Lemma receive_in_chain_inv n : preserves ratchet_inv (receive_in_chain n).
Proof.
  unfold receive_in_chain. apply preserves_get. intros s Hs.
  assert (preserves ratchet_inv (skipMessageKeys n;; state ← get_this;
    match receivingChainKey state with
    | None => mthrow NullChainKey
    | Some rck => '(ck, mk) ← rlift (kdfCk rck);
        modify_this (set_receiving ck (Nr state + 1) (skipped state));; mret mk
    end)) as Hp.
  { apply preserves_bind; [apply skipMessageKeys_inv|intros _]. apply preserves_get.
    intros s1 Hs1. destruct (receivingChainKey s1) as [rck|] eqn:Hck; [|done].
    unfold mbind, M_bind. rewrite rlift_kdfCk. cbn. destruct Hs1 as [[] ?].
    split; [split; cbn; try done; [lia|]|done]. intros _. apply pi_remote0. by eexists. }
  unfold mbind at 1, M_bind at 1, mrequire, lift, require.
  destruct (negb _); [by apply Hp|done].
Qed.

Lemma trySkipped_inv h : preserves ratchet_inv (trySkipped h).
Proof.
  apply preserves_get. intros s Hs. cbv zeta.
  destruct (map_get (skip_key (h_dhPub h) (h_N h)) (skipped s)); [|done]. cbn.
  destruct Hs as [[] Hsz]. split; [split; cbn; try done|cbn].
  - by apply NoDup_delete.
  - by apply canonical_delete.
  - pose proof (length_map_delete (skip_key (h_dhPub h) (h_N h)) (skipped s)).
    unfold mbind, M_bind, modify_this. cbn. unfold blen in *. lia.
Qed.

Lemma ratchetDecrypt_inv h e : preserves ratchet_inv (ratchetDecrypt h e).
Proof.
  unfold ratchetDecrypt. apply preserves_bind; [by apply preserves_readonly|intros _].
  apply preserves_bind; [apply trySkipped_inv|intros [mk|]]; [by apply preserves_readonly|].
  apply preserves_bind; [apply preserves_readonly, readonly_get|intros s].
  apply preserves_bind; [|intros _; apply receive_in_chain_inv].
  destruct (isNewDh s h); [|by apply preserves_readonly].
  apply preserves_bind; [apply skipMessageKeys_inv|intros _; apply dhRatchet_inv].
Qed.

Lemma ratchetEncrypt_inv : preserves ratchet_inv ratchetEncrypt.
Proof.
  apply preserves_get. intros s Hs. destruct (sendingChainKey s); [|done].
  unfold mbind, M_bind. rewrite rlift_kdfCk. cbn. destruct Hs as [[] ?].
  split; [split; cbn; try done; lia|done].
Qed.

Lemma primeResponder_inv pub e : preserves ratchet_inv (primeResponderRatchet pub e).
Proof.
  unfold primeResponderRatchet. apply preserves_bind; [by apply preserves_readonly|intros _].
  apply preserves_bind; [apply preserves_readonly, readonly_get|intros s].
  apply preserves_bind; [by apply preserves_readonly|intros _]. apply dhRatchet_inv.
Qed.

Lemma initRatchet_inv seed am remote suite e s :
  initRatchet seed am remote suite e = Ok s -> ratchet_inv s.
Proof.
  unfold initRatchet. intros H. binds H.
  destruct am; [destruct remote as [pub|]; [|done]|].
  - binds H. destruct x1 as [rk ck]. apply Ok_inj in H. subst s. split; [|done].
    split; cbn; first [done|apply NoDup_nil_2|by intros ? ?%elem_of_nil|by eexists].
  - apply Ok_inj in H. subst s. split; [|done].
    split; cbn; first [done|apply NoDup_nil_2|by intros ? ?%elem_of_nil|by intros [? ?]].
Qed.

(** *** Persistence *)

Lemma flatten_key k v m : canonical_keys m -> k ∈ keys m ->
  entry_key (flatten_entry (k, v)) = k /\ sk_messageKey (flatten_entry (k, v)) = v.
Proof.
  intros Hm Hk. apply Hm in Hk as (pub & n & Hn & ->). unfold flatten_entry. cbn [fst snd].
  rewrite skip_key_split by done. unfold entry_key. cbn. by rewrite fromHex_toHex, Number_decimal.
Qed.

Lemma rebuild m : NoDup (keys m) -> canonical_keys m ->
  fold_left (fun acc e => map_set (entry_key e) (sk_messageKey e) acc) (map flatten_entry m) [] = m.
Proof.
  intros Hd Hc. assert (forall acc, NoDup (keys (acc ++ m)) ->
    fold_left (fun acc e => map_set (entry_key e) (sk_messageKey e) acc) (map flatten_entry m) acc
      = acc ++ m) as H; [|by apply H].
  clear Hd. induction m as [|[k v] m IH]; intros acc Hd; cbn [map fold_left]; [by rewrite app_nil_r|].
  destruct (flatten_key k v _ Hc) as [-> ->]; [by left|].
  unfold keys in Hd. rewrite fmap_app in Hd. pose proof Hd as Hd'.
  rewrite map_set_fresh.
  - rewrite IH; [by rewrite <- app_assoc|intros k' Hk'; apply Hc; by right|].
    unfold keys. by rewrite <- app_assoc, fmap_app.
  - apply NoDup_app in Hd as (_ & Hd & _). intros Hin. apply (Hd k Hin). by left.
Qed.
********
WORK TASK >> Output each line of the records above exactly, beginning at the first, and stop once the line containing "match receivingChainKey state with" has been output.

RESULT BELOW >>
Lemma receive_in_chain_inv n : preserves ratchet_inv (receive_in_chain n).
Proof.
  unfold receive_in_chain. apply preserves_get. intros s Hs.
  assert (preserves ratchet_inv (skipMessageKeys n;; state ← get_this;
    match receivingChainKey state with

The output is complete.